Ce ne sono almeno una decina di porti nuragici – ci sono con evidenze di grandi pietre che dal bagnasciuga finiscono annegate sott’acqua: quelli verrebbe davvero la pena di indagarli a fondo.

Ne ho già accennato alla Soprintendenza. Si dicono molto, molto interessati Vedremo…”.

Un’isola blindata, dunque. Tutta da indagare , ancora sul versante marinaro: il versante Shardana…>>

Questo scriveva Sergio Frau nel suo libro “Le Colonne d’Ercole, un’inchiesta”, riportando le parole di Nicola Porcu, caro amico e socio fondatore Nurnet deceduto nell’agosto del 2015.

Nicola, ispettore onorario della Soprintendenza per i beni subacquei e sommozzatore professionista, riprese queste considerazioni nel suo libro “Hic Nu Ra, racconto di un’altra Sardegna”, pubblicato da Delfino Editore nel marzo del 2013.

In un apposito capitolo scriveva tra l’altro: <<…In quarant’anni di ricerche subacquee ho potuto constatare che qualsiasi insenatura, qualsiasi riparo, qualsiasi spiaggia risulta controllata da nuraghi, spesso anche imponenti.

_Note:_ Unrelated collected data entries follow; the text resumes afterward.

(** ** The properties of negotiation *)

(** C35: Both ends agree.  When client and server each write their table's
    name-list and match the list they receive, both select the entry with
    the same name: the first usable name of the client that is usable on the
    server (RFC 4253 7.1), or none on both sides.  Each end's verdict on a
    guessed first packet is stated in full: [guess_verdict] of the first
    name the peer listed and the first entry of the end's own table, which
    is no name when that entry is disabled.  So the two verdicts are the one
    [guess_spec] defines, and equal, when the client's first entry is enabled
    and, without "kexguess2", the server's is. *)
Theorem negotiation_agrees {D M} (cli serv : list (algo_type D M)) (kexguess2 : bool) (bs bc : buffer) :
  table_ok cli → table_ok serv → wf_buf bs → wf_buf bc →
  b_pos bs + zlen (algolist_wire (usable_names false cli)) ≤ b_size bs →
  b_pos bc + zlen (algolist_wire (usable_names false serv)) ≤ b_size bc →
  let cnames := usable_names false cli in let snames := usable_names false serv in
  let agreed := first_common cnames snames in
  ∃ rs gs bs' rc gc bc',
    exchange true cli serv kexguess2 bs = Ok ((rs, gs), bs') ∧
    exchange false serv cli kexguess2 bc = Ok ((rc, gc), bc') ∧
    option_map a_name rs = agreed ∧ option_map a_name rc = agreed ∧
    (∀ a, rs = Some a → a ∈ serv ∧ a_usable a = true) ∧ (∀ a, rc = Some a → a ∈ cli ∧ a_usable a = true) ∧
    gs = guess_verdict kexguess2 (head cnames) (first_entry serv) snames ∧
    gc = guess_verdict kexguess2 (first_entry cli) (head snames) snames ∧
    (first_entry cli ≠ None → kexguess2 = true ∨ first_entry serv ≠ None →
     gs = guess_spec kexguess2 cnames snames ∧ gc = gs).
Proof.
  intros Hc Hs Hbs Hbc Hrs Hrc cnames snames agreed.
  destruct (wp_no_exit_run (exchange true cli serv kexguess2)
    (λ r _, option_map a_name r.1 = agreed ∧ (∀ a, r.1 = Some a → a ∈ serv ∧ a_usable a = true) ∧
       r.2 = guess_verdict kexguess2 (head cnames) (first_entry serv) snames) bs)
    as ([rs gs]&bs'&Hrun&Hn&Hin&Hg); [by apply wp_exchange|].
  destruct (wp_no_exit_run (exchange false serv cli kexguess2)
    (λ r _, option_map a_name r.1 = agreed ∧ (∀ a, r.1 = Some a → a ∈ cli ∧ a_usable a = true) ∧
       r.2 = guess_verdict kexguess2 (first_entry cli) (head snames) snames) bc)
    as ([rc gc]&bc'&Hrun'&Hn'&Hin'&Hg'); [by apply wp_exchange|].
  exists rs, gs, bs', rc, gc, bc'. split_and!; [done..|].
  simpl in Hg, Hg'. subst gs gc. intros H1 H2. unfold guess_spec, guess_verdict.
  rewrite (first_entry_usable cli) by done. fold cnames. split; [|symmetry];
    (destruct kexguess2; [done|]; destruct H2 as [|H2]; [done|];
     by rewrite (first_entry_usable serv H2)).
Qed.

Queste costruzioni sono presenti anche nelle isole di Carloforte, di Sant’Antioco, oltre che nell’isola di Maldiventre, in quelle dei Cavoli e di Serpentari, nonostante queste ultime abbiano dimensioni poco più grande di uno scoglio.

Alcuni toponimi di porti nuragici da me studiati, confermano la vocazione di questo popolo per il mare: “Nurajanna” e “S’Enna ‘e S’Arca”, per esempio, vogliono dire in lingua sarda “nuraghe porta” e “la porta della barca” e indicano due delle migliaia di nuraghi costieri, con relativo ridosso per il naviglio, legati al sistema della navigazione.

I nuraghi disposti lungo la costa erano in collegamento tra loro, posizione che permetteva un controllo continuo delle imbarcazioni che viaggiavano nel mare sardo. Per esempio, una nave che partiva da Porto Pirastu di Capo Ferrato e doveva arrivare a Baccu Mandara di Jenna ‘e Mari, era “monitorata” costantemente durante la navigazione.

Questa straordinaria organizzazione lascia intendere che questo popolo era capace di creare un complesso sistema insediativo collegato, lungo la costa, alla navigazione e supportato da un’eccezionale interconnessione tra la componente politica, economica, militare e religiosa.

Una tale pianificazione, capillare e articolata nelle componenti strutturali (porti, approdi, nuraghi costieri, nuraghi non costieri ma in correlazione visiva sia con la costa sia con l’interno dell’Isola) è specchio dell’organizzazione di comunità sarde artefici di una civiltà che non ha eguali presso la maggior parte dei popoli del tempo.

Tutto lascia pensare, quindi, che nel secondo millennio a.C. e in parte nel primo la Sardegna fosse la più grande potenza marinara del Mondo Antico…>>.

Nella foto: il cantiere archeologico del tempio di Astarte sulla Sella del Diavolo a Cagliari.